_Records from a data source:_
(** * Knowledge base and report assembly of the cybersecurity report generator

    A shallow embedding of [cyber/app3.py]: the SQLite-backed knowledge base
    (upsert, cached read, usage counters, similarity search, JSON import and
    export) and the parts of the Word report assembly that decide its
    content (findings master table, finding detail pages, output file name).

    Conventions.
    - Python [str] values are [string]s; one [ascii] stands for one code
      point below 256, and [lower], [isspace] follow Python on that range.
    - Python [float] is IEEE binary64, i.e. Rocq's primitive [float].
    - SQLite integers are unbounded integers here; the counters stay far
      from the 64-bit limit.  Rows that tie in an ORDER BY come out in
      rowid order.
    - The database, the Streamlit cache, the clock and the storage faults
      live in a [world] that every operation threads explicitly. *)

From Stdlib Require Import ZArith Bool Ascii String Floats Sorted Permutation.
From stdpp Require Import gmap strings list.

Set Warnings "-inexact-float".

Local Open Scope string_scope.
Local Open Scope list_scope.
Local Open Scope Z_scope.

(** ** Python string primitives *)

Module Py.

Definition ord (c : ascii) : nat := nat_of_ascii c.

Definition between (lo hi n : nat) : bool := (lo <=? n)%nat && (n <=? hi)%nat.

(** [str.lower] on one code point: A-Z and the Latin-1 capitals. *)
Definition lower_char (c : ascii) : ascii :=
  let n := ord c in
  if between 65 90 n || (between 192 222 n && negb (n =? 215)%nat)
  then ascii_of_nat (n + 32) else c.

Fixpoint lower (s : string) : string :=
  match s with
  | EmptyString => EmptyString
  | String c s' => String (lower_char c) (lower s')
  end.

(** [str.isspace] on one code point. *)
Definition isspace (c : ascii) : bool :=
  let n := ord c in
  between 9 13 n || between 28 32 n || (n =? 133)%nat || (n =? 160)%nat.

(** [len(s)] *)
Definition len (s : string) : Z := Z.of_nat (String.length s).

(** truth value of a string: [if s:] *)
Definition nonempty (s : string) : bool :=
  match s with EmptyString => false | String _ _ => true end.

(** [needle in hay] *)
Fixpoint contains (needle hay : string) : bool :=
  String.prefix needle hay ||
  match hay with
  | EmptyString => false
  | String _ hay' => contains needle hay'
  end.

(** [s.split()]: maximal runs of non-whitespace, left to right. *)
Fixpoint split_from (s tok : string) : list string :=
  match s with
  | EmptyString => if nonempty tok then [tok] else []
  | String c s' =>
      if isspace c
      then (if nonempty tok then tok :: split_from s' EmptyString
            else split_from s' EmptyString)
      else split_from s' (tok +:+ String c EmptyString)
  end.

Definition split (s : string) : list string := split_from s EmptyString.

Fixpoint lstrip (s : string) : string :=
  match s with
  | EmptyString => EmptyString
  | String c s' => if isspace c then lstrip s' else s
  end.

Fixpoint rstrip (s : string) : string :=
  match s with
  | EmptyString => EmptyString
  | String c s' =>
      let r := rstrip s' in
      if isspace c && negb (nonempty r) then EmptyString else String c r
  end.

(** [s.strip()] *)
Definition strip (s : string) : string := rstrip (lstrip s).

(** [s.replace(a, b)] for single characters. *)
Fixpoint replace_char (a b : ascii) (s : string) : string :=
  match s with
  | EmptyString => EmptyString
  | String c s' =>
      String (if Ascii.eqb c a then b else c) (replace_char a b s')
  end.

Fixpoint filter_chars (keep : ascii -> bool) (s : string) : string :=
  match s with
  | EmptyString => EmptyString
  | String c s' =>
      if keep c then String c (filter_chars keep s') else filter_chars keep s'
  end.

End Py.

(** ** Python values, dictionaries and floats *)

(** Values as [json.loads] produces them.  [num] stands for Python's [int]
    and [float] results; an object keeps its members in insertion order. *)
#[warnings="-register-all"]
Inductive json {num : Type} : Type :=
| JNull
| JBool (b : bool)
| JNum (n : num)
| JStr (s : string)
| JArr (items : list json)
| JObj (members : list (string * json)).
Arguments json : clear implicits.

(** The two library modules the program calls and this development does not
    re-implement: [json] and [difflib]. *)
Class JsonLib := {
  num : Type;
  (** [bool(n)] *)
  num_truthy : num -> bool;
  (** the text SQLite stores when [n] is bound to a TEXT column; [None] when
      the binding raises (an [int] beyond 64 bits) *)
  num_bind : num -> option string;
  (** [n] is bound as NULL, not as a number: the [float] NaN *)
  num_null : num -> bool;
  (** [json.loads]; [None] stands for [JSONDecodeError] *)
  json_loads : string -> option (json num);
  (** [json.dumps(_, indent=2)] *)
  json_dumps : json num -> string
}.

Class Difflib := {
  (** [SequenceMatcher(None, a, b).ratio()] *)
  ratio : string -> string -> float
}.

(** A Python [dict] with string keys: an association list in insertion
    order, every key at most once. *)
Module Dict.
Section Ops.
Context {V : Type}.

Fixpoint get (k : string) (d : list (string * V)) : option V :=
  match d with
  | [] => None
  | (k', v) :: d' => if String.eqb k k' then Some v else get k d'
  end.

Definition mem (k : string) (d : list (string * V)) : bool :=
  match get k d with Some _ => true | None => false end.

(** [d[k] = v]: overwrite in place, or append a new key. *)
Fixpoint set (k : string) (v : V) (d : list (string * V)) : list (string * V) :=
  match d with
  | [] => [(k, v)]
  | (k', v') :: d' =>
      if String.eqb k k' then (k', v) :: d' else (k', v') :: set k v d'
  end.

_EXERCISE:_
In the records above, the line with "A shallow embedding" marks the start and the line with "- Python [float]" marks the end; copy that stretch exactly, both lines included, and nothing else.

_FINISHED EXERCISE:_
    A shallow embedding of [cyber/app3.py]: the SQLite-backed knowledge base
    (upsert, cached read, usage counters, similarity search, JSON import and
    export) and the parts of the Word report assembly that decide its
    content (findings master table, finding detail pages, output file name).

    Conventions.
    - Python [str] values are [string]s; one [ascii] stands for one code
      point below 256, and [lower], [isspace] follow Python on that range.
    - Python [float] is IEEE binary64, i.e. Rocq's primitive [float].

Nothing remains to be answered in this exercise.